> [PROBLEM DETAILS]:
Scan the lines below for "IntraTimeout" and copy the matches.

> [DATASET RECORDS]:
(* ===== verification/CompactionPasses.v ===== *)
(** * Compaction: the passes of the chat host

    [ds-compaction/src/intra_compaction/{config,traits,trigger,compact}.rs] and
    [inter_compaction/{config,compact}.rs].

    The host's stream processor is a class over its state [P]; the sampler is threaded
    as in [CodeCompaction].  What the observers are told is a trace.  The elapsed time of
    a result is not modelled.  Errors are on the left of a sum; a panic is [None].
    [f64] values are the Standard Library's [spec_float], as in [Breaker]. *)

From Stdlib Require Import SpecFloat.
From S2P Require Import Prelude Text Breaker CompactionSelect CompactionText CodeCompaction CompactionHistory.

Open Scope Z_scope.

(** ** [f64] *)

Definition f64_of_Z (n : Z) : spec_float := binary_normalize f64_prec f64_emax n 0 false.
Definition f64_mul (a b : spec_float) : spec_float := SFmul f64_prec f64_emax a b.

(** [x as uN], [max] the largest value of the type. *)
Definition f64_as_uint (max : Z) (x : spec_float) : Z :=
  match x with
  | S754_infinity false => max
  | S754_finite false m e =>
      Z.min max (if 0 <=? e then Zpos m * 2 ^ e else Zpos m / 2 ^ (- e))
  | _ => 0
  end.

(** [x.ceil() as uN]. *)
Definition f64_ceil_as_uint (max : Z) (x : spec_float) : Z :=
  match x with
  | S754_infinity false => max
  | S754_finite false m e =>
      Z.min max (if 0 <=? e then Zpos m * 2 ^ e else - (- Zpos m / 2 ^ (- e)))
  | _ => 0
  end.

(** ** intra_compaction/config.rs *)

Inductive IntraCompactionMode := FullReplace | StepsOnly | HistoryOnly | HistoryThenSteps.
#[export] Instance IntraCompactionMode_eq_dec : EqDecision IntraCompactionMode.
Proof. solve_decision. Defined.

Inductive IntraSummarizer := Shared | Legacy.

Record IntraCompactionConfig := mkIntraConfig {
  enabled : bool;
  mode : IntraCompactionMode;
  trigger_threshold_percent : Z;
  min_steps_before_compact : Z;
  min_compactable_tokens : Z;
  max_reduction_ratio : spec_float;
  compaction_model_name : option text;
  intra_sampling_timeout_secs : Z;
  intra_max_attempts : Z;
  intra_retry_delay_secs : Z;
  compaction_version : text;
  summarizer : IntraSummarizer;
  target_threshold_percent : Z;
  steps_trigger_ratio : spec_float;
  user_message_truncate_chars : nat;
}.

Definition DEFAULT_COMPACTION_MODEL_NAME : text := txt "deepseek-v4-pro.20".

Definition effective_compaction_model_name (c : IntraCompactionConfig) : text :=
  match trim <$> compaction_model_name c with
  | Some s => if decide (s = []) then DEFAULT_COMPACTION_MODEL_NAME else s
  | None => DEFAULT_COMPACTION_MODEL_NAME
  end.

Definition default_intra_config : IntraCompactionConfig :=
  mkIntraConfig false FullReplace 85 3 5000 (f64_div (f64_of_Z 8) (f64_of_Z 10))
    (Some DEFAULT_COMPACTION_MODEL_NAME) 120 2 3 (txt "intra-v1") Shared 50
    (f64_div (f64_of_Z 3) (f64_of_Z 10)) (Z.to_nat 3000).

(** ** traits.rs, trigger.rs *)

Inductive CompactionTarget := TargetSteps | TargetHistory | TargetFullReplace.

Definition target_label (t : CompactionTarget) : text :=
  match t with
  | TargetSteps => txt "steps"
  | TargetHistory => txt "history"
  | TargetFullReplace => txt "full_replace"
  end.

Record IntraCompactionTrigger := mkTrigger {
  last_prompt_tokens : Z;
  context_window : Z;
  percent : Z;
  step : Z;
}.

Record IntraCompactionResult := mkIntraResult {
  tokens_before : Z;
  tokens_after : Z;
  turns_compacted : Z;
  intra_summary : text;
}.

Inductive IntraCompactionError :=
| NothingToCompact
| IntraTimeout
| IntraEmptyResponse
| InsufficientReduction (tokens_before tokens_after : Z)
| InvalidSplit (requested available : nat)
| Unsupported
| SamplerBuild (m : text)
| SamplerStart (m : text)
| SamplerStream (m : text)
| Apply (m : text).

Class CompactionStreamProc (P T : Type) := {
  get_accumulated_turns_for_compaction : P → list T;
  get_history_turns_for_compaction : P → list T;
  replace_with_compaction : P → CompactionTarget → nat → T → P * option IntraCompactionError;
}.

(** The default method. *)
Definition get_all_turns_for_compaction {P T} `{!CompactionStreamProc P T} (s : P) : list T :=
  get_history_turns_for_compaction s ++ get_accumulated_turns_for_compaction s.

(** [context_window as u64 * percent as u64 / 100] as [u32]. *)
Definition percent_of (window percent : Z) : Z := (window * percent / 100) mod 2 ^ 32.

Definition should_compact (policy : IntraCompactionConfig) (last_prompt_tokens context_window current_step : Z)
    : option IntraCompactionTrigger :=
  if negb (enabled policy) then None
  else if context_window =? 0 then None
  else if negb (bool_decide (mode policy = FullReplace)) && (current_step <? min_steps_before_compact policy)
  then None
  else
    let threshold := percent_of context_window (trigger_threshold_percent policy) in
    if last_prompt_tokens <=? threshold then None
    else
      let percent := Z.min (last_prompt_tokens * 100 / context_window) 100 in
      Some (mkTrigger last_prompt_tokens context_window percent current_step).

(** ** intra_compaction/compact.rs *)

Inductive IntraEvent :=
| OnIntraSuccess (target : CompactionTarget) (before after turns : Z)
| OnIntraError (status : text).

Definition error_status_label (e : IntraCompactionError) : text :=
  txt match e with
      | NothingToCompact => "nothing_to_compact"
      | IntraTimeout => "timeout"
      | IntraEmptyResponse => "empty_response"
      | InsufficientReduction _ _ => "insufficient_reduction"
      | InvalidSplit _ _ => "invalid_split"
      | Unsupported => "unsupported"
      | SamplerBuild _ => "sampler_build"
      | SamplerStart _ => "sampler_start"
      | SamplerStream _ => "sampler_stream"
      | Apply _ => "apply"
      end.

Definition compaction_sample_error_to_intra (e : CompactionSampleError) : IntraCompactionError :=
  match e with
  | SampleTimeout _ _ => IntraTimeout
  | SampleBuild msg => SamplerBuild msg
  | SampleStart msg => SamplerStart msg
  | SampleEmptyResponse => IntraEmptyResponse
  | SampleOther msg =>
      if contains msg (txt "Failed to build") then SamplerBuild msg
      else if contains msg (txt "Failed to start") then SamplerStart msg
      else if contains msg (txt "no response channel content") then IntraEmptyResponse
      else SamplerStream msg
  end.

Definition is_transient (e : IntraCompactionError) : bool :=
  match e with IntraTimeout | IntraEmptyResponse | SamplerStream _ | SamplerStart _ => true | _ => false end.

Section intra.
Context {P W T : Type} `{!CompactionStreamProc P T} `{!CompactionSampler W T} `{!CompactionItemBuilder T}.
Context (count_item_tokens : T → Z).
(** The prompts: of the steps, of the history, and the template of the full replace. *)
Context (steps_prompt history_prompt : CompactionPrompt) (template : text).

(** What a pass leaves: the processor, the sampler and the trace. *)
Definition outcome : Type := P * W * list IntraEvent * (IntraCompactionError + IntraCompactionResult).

> [ANSWER SECTION]:
| IntraTimeout
      | IntraTimeout => "timeout"
  | SampleTimeout _ _ => IntraTimeout
  match e with IntraTimeout | IntraEmptyResponse | SamplerStream _ | SamplerStart _ => true | _ => false end.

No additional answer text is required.